Effects of model traumatic injury on hepatic drug metabolism in the rat. VI. Major detoxification/toxification pathways.

A previously validated small mammal trauma model, hindlimb ischemia secondary to infrarenal aortic ligation in the rat, was utilized to investigate the effects of traumatic injury on two of the major hepatic enzymes of detoxification, glutathione S-transferase and epoxide hydrolase. Hepatic cytosolic glutathione S-transferase activity toward a variety of substrates showed a 26-34% decrease at 24 hr after model injury. Hepatic microsomal epoxide hydrolase activity toward 1,2-epoxy-3-(p-nitrophenoxy)propane was diminished by 53% after model trauma. Both enzymatic activities toward styrene oxide were similarly depressed. The toxicological sequelae of these derangements were illustrated by administering a dose of styrene oxide (300 mg/kg, ip) which was below the threshold dose (350 mg/kg, ip) necessary to produce hepatotoxicity in control animals. Model trauma dramatically enhanced the hepatotoxic effects of the subthreshold dose, as well as the covalent binding of labeled styrene oxide to liver proteins.
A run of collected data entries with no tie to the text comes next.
(** * Verification of the similar-translation-pair search service

    Shallow embedding of the two server variants of the repository:
    - [SearchSimilarTool]: src/search_similar_tool.py
    - [Server]:            src/server.py

    Python values returned by the tools (dicts of str keys) are modelled by
    [pyval]; Python [str] values are sequences of code points ([pystr]).
    The external collaborators (the vLLM embedding endpoint, the PostgreSQL
    table [trans_agent] and the pgvector operator [<=>]) form a [World]. *)

From Stdlib Require Import List ZArith QArith String Ascii Bool.
From Stdlib Require Import Sorting.Sorted Sorting.Permutation Lia.
Import ListNotations.
Open Scope string_scope.
Open Scope Z_scope.
Open Scope list_scope.
#[local] Set Warnings "-register-all".

(** ** Python values *)

(** A Python [str]: a sequence of Unicode code points. *)
Definition pystr := list Z.

(** A string literal of the source (all literals used are ASCII). *)
Definition lit (s : string) : pystr :=
  map (fun a => Z.of_nat (nat_of_ascii a)) (list_ascii_of_string s).

Inductive pyval : Type :=
| PNone
| PInt (z : Z)
| PStr (s : pystr)
| PList (l : list pyval)
| PDict (d : list (string * pyval)).

(** A dict literal, keys in the order of the source literal. *)
Definition pydict := list (string * pyval).

(** [d.get(k)]: the value bound to [k] (dict literals have distinct keys). *)
Fixpoint dict_get (k : string) (d : pydict) : option pyval :=
  match d with
  | [] => None
  | (k', v) :: d' => if String.eqb k k' then Some v else dict_get k d'
  end.

(** [k in d] *)
Definition has_key (k : string) (d : pydict) : bool :=
  match dict_get k d with Some _ => true | None => false end.

Definition keys (d : pydict) : list string := map fst d.

(** [str(n)] for a Python int: decimal digits, with a leading [-]. *)
Fixpoint digits_rev (fuel : nat) (n : Z) : pystr :=
  match fuel with
  | O => []
  | S f => if n <? 10 then [48 + n] else (48 + n mod 10) :: digits_rev f (n / 10)
  end.

Definition py_str_int (z : Z) : pystr :=
  let a := Z.abs z in
  let ds := rev (digits_rev (S (Z.to_nat (Z.log2 a))) a) in
  if z <? 0 then 45 :: ds else ds.

(** ** The table [trans_agent] *)

(** An embedding vector (pgvector [Vector(768)] / [Vector(1024)]). *)
Definition Vec := list Q.

(** A [timestamptz] value, with the text [str()] gives for the Python
    [datetime] the driver returns. *)
Record Timestamp := { ts_str : pystr }.

(** One row of the table [trans_agent], with every column. *)
Record TransAgent := {
  id : Z;
  gl_number : option pystr;
  row_number : option pystr;
  version : option pystr;
  effective_date : option pystr;
  english_text : pystr;
  chinese_text : pystr;
  english_embedding : Vec;
  chinese_embedding : Vec;
  created_at : option Timestamp
}.

(** The statements the code sends to the store. *)
Inductive db_stmt : Type :=
| QNearest (q : Vec) (limit : Z)  (* ORDER BY english_embedding <=> q LIMIT k *)
| QById (pair_id : Z)             (* WHERE id = pair_id, first() *)
| QSelect1.                       (* SELECT 1 *)

(** The external collaborators.  An [inl e] / [Some e] is a raised
    exception whose [str(e)] is [e]. *)
Record World := {
  (* [LocalVLLMEmbeddings.embed_documents]: the POST to the endpoint *)
  w_embed_documents : list pystr -> pystr + list Vec;
  (* the rows of [trans_agent], in the store's native order *)
  w_table : list TransAgent;
  (* the exception raised by the session while running a statement *)
  w_db_error : db_stmt -> option pystr;
  (* pgvector's cosine distance operator [<=>] *)
  w_cosine_distance : Vec -> Vec -> Q
}.

(** A small exception monad for the [try] blocks. *)
Definition Exc (A : Type) := (pystr + A)%type.
Definition ret {A} (a : A) : Exc A := inr a.
Definition bind {A B} (m : Exc A) (k : A -> Exc B) : Exc B :=
  match m with inl e => inl e | inr a => k a end.
Definition raise {A} (e : pystr) : Exc A := inl e.
Notation "x <- m ;; k" := (bind m (fun x => k)) (at level 61, m at next level, right associativity).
These findings indicate that traumatic injury renders the animal more susceptible to agents which are detoxified by glutathione S-transferase and epoxide hydrolase. Conversely, model trauma provided almost complete protection from the hepatotoxic effects of a standard dose (200 mg/kg, ip) of bromobenzene. This protection appeared to derive from a post-traumatic alteration of cytochrome P-450 subpopulations that decreased the formation of the potentially toxic 3,4-epoxide metabolite, despite an increase in the cytochrome P-448-mediated generation of the nontoxic 2,3-epoxide. For bromobenzene, the change in cytochrome P-450-mediated activation appeared quantitatively more significant in overall toxicity than the post-traumatic depression of detoxification pathways described above, leading to decreased toxicity in vivo. For other compounds, the combination of post-traumatic influences on cytochrome P-450/P-448 activity and epoxide hydrolase/glutathione S-transferase activities could lead to markedly enhanced toxicity.